Of course there is the obvious pitfall here. We don’t really have persistent NPC’s yet. While the new system means I can move between all the different scenes and NPCs can be in different locations across different scenes depending on the time of day, which is what I wanted - they arent exactly executing behavior in the other scenes when the player isn’t present, which is what I will eventually want. Whether the player is doing a run or in the bathhouse, the NPC should be moving from one location to the other, and doing what they do at that set time, in that set location, regardless of whether we are in the scene or not. I also want to have what they do be different depending on their mood, much like the Orphan programming, which is so unpredictable due to moods you can start the game and get a bottle to the head 3 minutes into a session, or never interact with it for the first half hour.
This means we have to add some more in depth NPC tracking, but I’ll probably tackle that once we have A* in, and to be honest, right now with a maximum of 7 NPC’s, and only 4 unique locations as of the current build, I dont really need persistence at the level of Skyrim. What I have now is probably sufficient for our needs.

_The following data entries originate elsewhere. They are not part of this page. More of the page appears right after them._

(* ===== verification/Text.v ===== *)
(** The operations on Rust strings that the federation code uses, and their
    laws. A string is a list of code points ([Kernel]). *)

From S2P Require Import Prelude.
From S2P Require Import Kernel.

(** ** ASCII case *)

Definition ascii_lower (c : Z) : Z := if (65 <=? c) && (c <=? 90) then c + 32 else c.
Definition to_ascii_lowercase (s : Str) : Str := ascii_lower <$> s.
Definition eq_ignore_ascii_case (a b : Str) : bool :=
  bool_decide (to_ascii_lowercase a = to_ascii_lowercase b).

(** [char::is_alphanumeric] is a table of the Unicode standard: a parameter,
    known at the ASCII characters. *)
Definition ascii_alphanumeric (c : Z) : bool :=
  ((48 <=? c) && (c <=? 57)) || ((65 <=? c) && (c <=? 90)) || ((97 <=? c) && (c <=? 122)).
Class Unicode : Type := {
  is_alphanumeric : Z -> bool;
  is_alphanumeric_ascii : forall c, 0 <= c < 128 -> is_alphanumeric c = ascii_alphanumeric c;
}.

(** ** Prefixes and separators *)

Fixpoint strip_prefix (p s : Str) : option Str :=
  match p, s with
  | [], _ => Some s
  | a :: p, b :: s => if a =? b then strip_prefix p s else None
  | _ :: _, [] => None
  end.
Definition starts_with (p s : Str) : bool := bool_decide (is_Some (strip_prefix p s)).
Definition ends_with (p s : Str) : bool := starts_with (reverse p) (reverse s).
Definition contains (c : Z) (s : Str) : bool := bool_decide (c ∈ s).

(** [split_once] at the first occurrence of a character *)
Fixpoint split_once (c : Z) (s : Str) : option (Str * Str) :=
  match s with
  | [] => None
  | a :: s => if a =? c then Some ([], s)
              else match split_once c s with
                   | Some (l, r) => Some (a :: l, r)
                   | None => None
                   end
  end.

(** [split]: the pieces between the separators, at least one *)
Fixpoint split (p : Z -> bool) (s : Str) : list Str :=
  match s with
  | [] => [[]]
  | a :: s => if p a then [] :: split p s
              else match split p s with
                   | piece :: rest => (a :: piece) :: rest
                   | [] => [[a]]
                   end
  end.

Definition split_whitespace (s : Str) : list Str :=
  List.filter (fun piece => negb (is_empty piece)) (split is_whitespace s).

(** [slice.join(separator)] *)
Fixpoint join (sep : Str) (l : list Str) : Str :=
  match l with
  | [] => []
  | [s] => s
  | s :: l => s ++ sep ++ join sep l
  end.

Definition SLASH : Z := 47.
Definition is_slash (c : Z) : bool := c =? SLASH.

(** ** Facts *)

Lemma strip_prefix_Some p s r : strip_prefix p s = Some r <-> s = p ++ r.
Proof.
  revert s. induction p as [|a p IH]; intros s; simpl.
  - split; [by intros [= ->]|by intros ->].
  - destruct s as [|b s]; [done|]. destruct (Z.eqb_spec a b) as [->|Hne].
    + rewrite IH. split; [by intros ->|by intros [= ->]].
    + split; [done|]. intros [= ? _]. by destruct Hne.
Qed.

Lemma starts_with_app p s : starts_with p (p ++ s) = true.
Proof. apply bool_decide_eq_true. exists s. by apply strip_prefix_Some. Qed.

Lemma starts_with_spec p s : starts_with p s = true <-> exists r, s = p ++ r.
Proof.
  unfold starts_with. rewrite bool_decide_eq_true. unfold is_Some.
  by setoid_rewrite strip_prefix_Some.
Qed.

Lemma ends_with_spec p s : ends_with p s = true <-> exists r, s = r ++ p.
Proof.
  unfold ends_with. rewrite starts_with_spec. split.
  - intros [r Hr]. exists (reverse r). rewrite <- (reverse_involutive s), Hr.
    by rewrite reverse_app, reverse_involutive.
  - intros [r ->]. exists (reverse r). by rewrite reverse_app.
Qed.

Lemma split_once_app c l r : c ∉ l -> split_once c (l ++ c :: r) = Some (l, r).
Proof.
  induction l as [|a l IH]; simpl; [by rewrite Z.eqb_refl|].
  intros [Hne Hn]%not_elem_of_cons. rewrite (proj2 (Z.eqb_neq a c)) by done. by rewrite IH.
Qed.

Lemma split_once_Some c s l r : split_once c s = Some (l, r) -> s = l ++ c :: r /\ c ∉ l.
Proof.
  revert l. induction s as [|a s IH]; intros l; simpl; [done|].
  destruct (Z.eqb_spec a c) as [->|Hne].
  - intros [= <- <-]. split; [done|]. apply not_elem_of_nil.
  - destruct (split_once c s) as [[l' r']|]; [|done]. intros [= <- <-].
    destruct (IH l' eq_refl) as [-> Hn]. split; [done|]. apply not_elem_of_cons. by split.
Qed.

Lemma split_once_None c s : split_once c s = None <-> c ∉ s.
Proof.
  induction s as [|a s IH]; simpl; [split; [intros _; apply not_elem_of_nil|done]|].
  rewrite not_elem_of_cons. destruct (Z.eqb_spec a c) as [->|Hne].
  - split; [done|]. by intros [].
  - destruct (split_once c s) as [[l r]|].
    + split; [done|]. intros [_ Hn]. by apply IH in Hn.
    + split; [|done]. intros _. split; [done|]. by apply IH.
Qed.

Lemma split_nonempty p s : split p s <> [].
Proof. destruct s as [|a s]; simpl; [done|]. destruct (p a); [done|]. by destruct (split p s). Qed.

Lemma split_none p s : Forall (fun c => p c = false) s -> split p s = [s].
Proof. induction 1 as [|a s Ha _ IH]; simpl; [done|]. by rewrite Ha, IH. Qed.

Lemma split_app p s c r :
  Forall (fun c => p c = false) s -> p c = true -> split p (s ++ c :: r) = s :: split p r.
Proof.
  intros Hs Hc. induction Hs as [|a s Ha _ IH]; simpl; [by rewrite Hc|]. by rewrite Ha, IH.
Qed.

Lemma split_pieces p s : Forall (Forall (fun c => p c = false)) (split p s).
Proof.
  induction s as [|a s IH]; [by repeat constructor|]. cbn [split].
  destruct (p a) eqn:Ha; [by constructor|]. destruct (split p s) as [|piece rest]; [by repeat constructor|].
  apply Forall_cons in IH as [Hp Hr]. by repeat constructor.
Qed.

(** Words joined by single blanks come back. *)
Lemma split_whitespace_join l :
  Forall (fun s => s <> [] /\ Forall (fun c => is_whitespace c = false) s) l ->
  split_whitespace (join [32] l) = l.
Proof.
  unfold split_whitespace. induction 1 as [|s l [Hne Hs] Hl IH]; [done|].
  assert (Hs' : negb (is_empty s) = true) by by destruct s.
  destruct l as [|s' l].
  - simpl. rewrite split_none by done. simpl. by rewrite Hs'.
  - change (join [32] (s :: s' :: l)) with (s ++ 32 :: join [32] (s' :: l)).
    rewrite split_app by done. cbn [List.filter]. rewrite Hs'. by rewrite IH.
Qed.

Lemma ascii_lower_idemp c : ascii_lower (ascii_lower c) = ascii_lower c.
Proof. unfold ascii_lower. repeat case_match; lia. Qed.

Lemma to_ascii_lowercase_idemp s : to_ascii_lowercase (to_ascii_lowercase s) = to_ascii_lowercase s.
Proof.
  unfold to_ascii_lowercase. rewrite <- list_fmap_compose. apply list_fmap_ext.
  intros i c _. apply ascii_lower_idemp.
Qed.

Lemma trim_start_spec p s :
  exists a, s = a ++ trim_start_matches p s /\ Forall (fun c => p c = true) a /\
    match trim_start_matches p s with [] => True | c :: _ => p c = false end.
Proof.
  induction s as [|c s (a & Hs & Ha & Hh)]; simpl; [by exists []|].
  destruct (p c) eqn:Hc; [|by exists []]. exists (c :: a). split_and!; [by rewrite Hs at 1| |done].
  by constructor.
Qed.

Lemma trim_start_id p c s : p c = false -> trim_start_matches p (c :: s) = c :: s.
Proof. intros Hc. simpl. by rewrite Hc. Qed.

Lemma trim_end_id p s c : p c = false -> trim_end_matches p (s ++ [c]) = s ++ [c].
Proof.
  intros Hc. unfold trim_end_matches. rewrite reverse_app. simpl. rewrite Hc.
  change (c :: reverse s) with (reverse [c] ++ reverse s). by rewrite <- reverse_app, reverse_involutive.
Qed.

Lemma trim_end_snoc p s c : p c = true -> trim_end_matches p (s ++ [c]) = trim_end_matches p s.
Proof. intros Hc. unfold trim_end_matches. rewrite reverse_app. simpl. by rewrite Hc. Qed.

(** Text that starts and ends with a visible character is its own trim. *)
Lemma trim_id a s b :
  is_whitespace a = false -> is_whitespace b = false -> trim (a :: s ++ [b]) = a :: s ++ [b].
Proof.
  intros Ha Hb. unfold trim. rewrite trim_start_id by done.
  apply (trim_end_id is_whitespace (a :: s) b Hb).
Qed.
Lemma trim_single a : is_whitespace a = false -> trim [a] = [a].
Proof.
  intros Ha. unfold trim. rewrite trim_start_id by done.
  apply (trim_end_id is_whitespace [] a Ha).
Qed.

(** ** UTF-8 *)

(** The bytes of a [char] and of a [String]. *)
Definition utf8_char (c : Z) : list Z :=
  if c <? 0x80 then [c]
  else if c <? 0x800 then [0xC0 + c / 64; 0x80 + c mod 64]
  else if c <? 0x10000 then [0xE0 + c / 4096; 0x80 + c / 64 mod 64; 0x80 + c mod 64]
  else [0xF0 + c / 262144; 0x80 + c / 4096 mod 64; 0x80 + c / 64 mod 64; 0x80 + c mod 64].
Definition utf8 (s : Str) : list Z := concat (utf8_char <$> s).

(** [char]: a Unicode scalar value *)
Definition is_scalar (c : Z) : bool :=
  ((0 <=? c) && (c <? 0xD800)) || ((0xE000 <=? c) && (c <? 0x110000)).

(** [std::str::from_utf8]: the shortest encodings of scalar values. *)
Definition continuation (b : Z) : bool := (0x80 <=? b) && (b <? 0xC0).

(** One [char], if its encoding is the shortest one. *)
Definition two_bytes (a b : Z) : option Z :=
  if (0xC2 <=? a) && (a <? 0xE0) && continuation b then Some ((a - 0xC0) * 64 + (b - 0x80)) else None.
Definition three_bytes (a b c : Z) : option Z :=
  let u := (a - 0xE0) * 4096 + (b - 0x80) * 64 + (c - 0x80) in
  if (0xE0 <=? a) && (a <? 0xF0) && continuation b && continuation c && (0x800 <=? u) && is_scalar u
  then Some u else None.
Definition four_bytes (a b c d : Z) : option Z :=
  let u := (a - 0xF0) * 262144 + (b - 0x80) * 4096 + (c - 0x80) * 64 + (d - 0x80) in
  if (0xF0 <=? a) && (a <? 0xF5) && continuation b && continuation c && continuation d
     && (0x10000 <=? u) && (u <? 0x110000)
  then Some u else None.

Fixpoint from_utf8 (bs : list Z) : option Str :=
  match bs with
  | [] => Some []
  | a :: l =>
      if (0 <=? a) && (a <? 0x80) then cons a <$> from_utf8 l
      else match l with
      | b :: l =>
          match two_bytes a b with
          | Some u => cons u <$> from_utf8 l
          | None =>
              match l with
              | c :: l =>
                  match three_bytes a b c with
                  | Some u => cons u <$> from_utf8 l
                  | None =>
                      match l with
                      | d :: l => match four_bytes a b c d with
                                  | Some u => cons u <$> from_utf8 l
                                  | None => None
                                  end
                      | [] => None
                      end
                  end
              | [] => None
              end
          end
      | [] => None
      end
  end.

(** Decides the comparisons that the hypotheses decide. *)
Ltac decide_bools :=
  repeat match goal with
  | |- context [?a <? ?b] =>
      first [rewrite (proj2 (Z.ltb_lt a b)) by (Z.div_mod_to_equations; lia)
            |rewrite (proj2 (Z.ltb_ge a b)) by (Z.div_mod_to_equations; lia)]
  | |- context [?a <=? ?b] =>
      first [rewrite (proj2 (Z.leb_le a b)) by (Z.div_mod_to_equations; lia)
            |rewrite (proj2 (Z.leb_gt a b)) by (Z.div_mod_to_equations; lia)]
  end.

Lemma two_bytes_char c : 0x80 <= c < 0x800 -> two_bytes (0xC0 + c / 64) (0x80 + c mod 64) = Some c.
Proof.
  intros Hc. unfold two_bytes, continuation. decide_bools. cbn [andb]. f_equal. Z.div_mod_to_equations; lia.
Qed.

Lemma three_bytes_char c :
  0x800 <= c < 0x10000 -> is_scalar c = true ->
  three_bytes (0xE0 + c / 4096) (0x80 + c / 64 mod 64) (0x80 + c mod 64) = Some c.
Proof.
  intros Hc Hs. unfold three_bytes, continuation.
  replace ((0xE0 + c / 4096 - 0xE0) * 4096 + (0x80 + c / 64 mod 64 - 0x80) * 64 + (0x80 + c mod 64 - 0x80))
    with c by (Z.div_mod_to_equations; lia).
  rewrite Hs. decide_bools. done.
Qed.

Lemma four_bytes_char c :
  0x10000 <= c < 0x110000 ->
  four_bytes (0xF0 + c / 262144) (0x80 + c / 4096 mod 64) (0x80 + c / 64 mod 64) (0x80 + c mod 64) = Some c.
Proof.
  intros Hc. unfold four_bytes, continuation.
  replace ((0xF0 + c / 262144 - 0xF0) * 262144 + (0x80 + c / 4096 mod 64 - 0x80) * 4096
           + (0x80 + c / 64 mod 64 - 0x80) * 64 + (0x80 + c mod 64 - 0x80))
    with c by (Z.div_mod_to_equations; lia).
  decide_bools. done.
Qed.

Lemma two_bytes_high a b : 0xE0 <= a -> two_bytes a b = None.
Proof. intros Ha. unfold two_bytes. decide_bools. by rewrite andb_false_r. Qed.
Lemma three_bytes_high a b c : 0xF0 <= a -> three_bytes a b c = None.
Proof. intros Ha. unfold three_bytes. decide_bools. by rewrite andb_false_r. Qed.

Lemma from_utf8_step a l :
  from_utf8 (a :: l) = if (0 <=? a) && (a <? 0x80) then cons a <$> from_utf8 l
    else match l with
         | b :: l => match two_bytes a b, l with
                     | Some u, _ => cons u <$> from_utf8 l
                     | None, c :: l => match three_bytes a b c, l with
                                       | Some u, _ => cons u <$> from_utf8 l
                                       | None, d :: l => u ← four_bytes a b c d; cons u <$> from_utf8 l
                                       | None, [] => None
                                       end
                     | None, [] => None
                     end
         | [] => None
         end.
Proof.
  destruct l as [|b l]; [done|]. cbn [from_utf8]. destruct (two_bytes a b); [done|].
  destruct l as [|c l]; [done|]. cbn [from_utf8]. destruct (three_bytes a b c); [done|]. by destruct l.
Qed.

Lemma from_utf8_char c bs : is_scalar c = true -> from_utf8 (utf8_char c ++ bs) = cons c <$> from_utf8 bs.
Proof.
  intros Hs. assert (0 <= c < 0x110000) as Hc.
  { revert Hs. unfold is_scalar. rewrite orb_true_iff, !andb_true_iff, !Z.leb_le, !Z.ltb_lt. lia. }
  unfold utf8_char.
  destruct (Z.ltb_spec c 0x80); [|destruct (Z.ltb_spec c 0x800); [|destruct (Z.ltb_spec c 0x10000)]];
    cbn [app]; rewrite from_utf8_step.
  - by decide_bools.
  - rewrite two_bytes_char by done. by decide_bools.
  - rewrite two_bytes_high, three_bytes_char by (done || (Z.div_mod_to_equations; lia)). decide_bools.
    by rewrite andb_false_r.
  - rewrite two_bytes_high, three_bytes_high, four_bytes_char by (lia || (Z.div_mod_to_equations; lia)).
    decide_bools. by rewrite andb_false_r.
Qed.

Lemma from_utf8_utf8 s : Forall (fun c => is_scalar c = true) s -> from_utf8 (utf8 s) = Some s.
Proof.
  unfold utf8. induction 1 as [|c s Hc _ IH]; [done|]. rewrite fmap_cons. cbn [concat].
  by rewrite from_utf8_char, IH.
Qed.

Lemma utf8_inj s s' :
  Forall (fun c => is_scalar c = true) s -> Forall (fun c => is_scalar c = true) s' ->
  utf8 s = utf8 s' -> s = s'.
Proof. intros H1 H2 He. apply from_utf8_utf8 in H1, H2. congruence. Qed.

In building out the new system I needed to wire up a second NPC (Selina) in order to see if everything was working, because she hadn’t been updated since the first iteration pass of NPC systems. So I wrote some simple dialogue, threw on the new systems, and started debugging her. Oddly enough, her face tracking is way off compared to the Emily NPC. I added a new neck bone mask and set the new neck bone, but she just looks down at you with such disgust. This is oddly fitting for Selina, but I will have to dive in and tweak the NPC Neck Rotation script to see why this is, and attempt to make it more universal.
A weird bug also cropped up in the dialogue system - if you have only 1 dialogue node, which I’ve never had before outside of the test dialogue for Selina - after talking to the NPC Unity will just fucking hang forever. It looks like a while loop issue, the bane of my existance, but it only crops up if you use a single dialogue line with no choices so for now we can just work around it until I get time or need to expand on the dialogue system.
Next step in terms of NPCs is A* - GPT suggested some A* middleware but fucking hell it was $100 and so robust - I dont need that much flexability and I figure why not just build some basic A* from scratch, I’ve done it several times now so it won’t hurt, but it is going to be a fucking hurdle. I won’t tackle it next next though, thats for another iteration pass, really we need to work on the phase system like I wanted to today, so that’s probably next.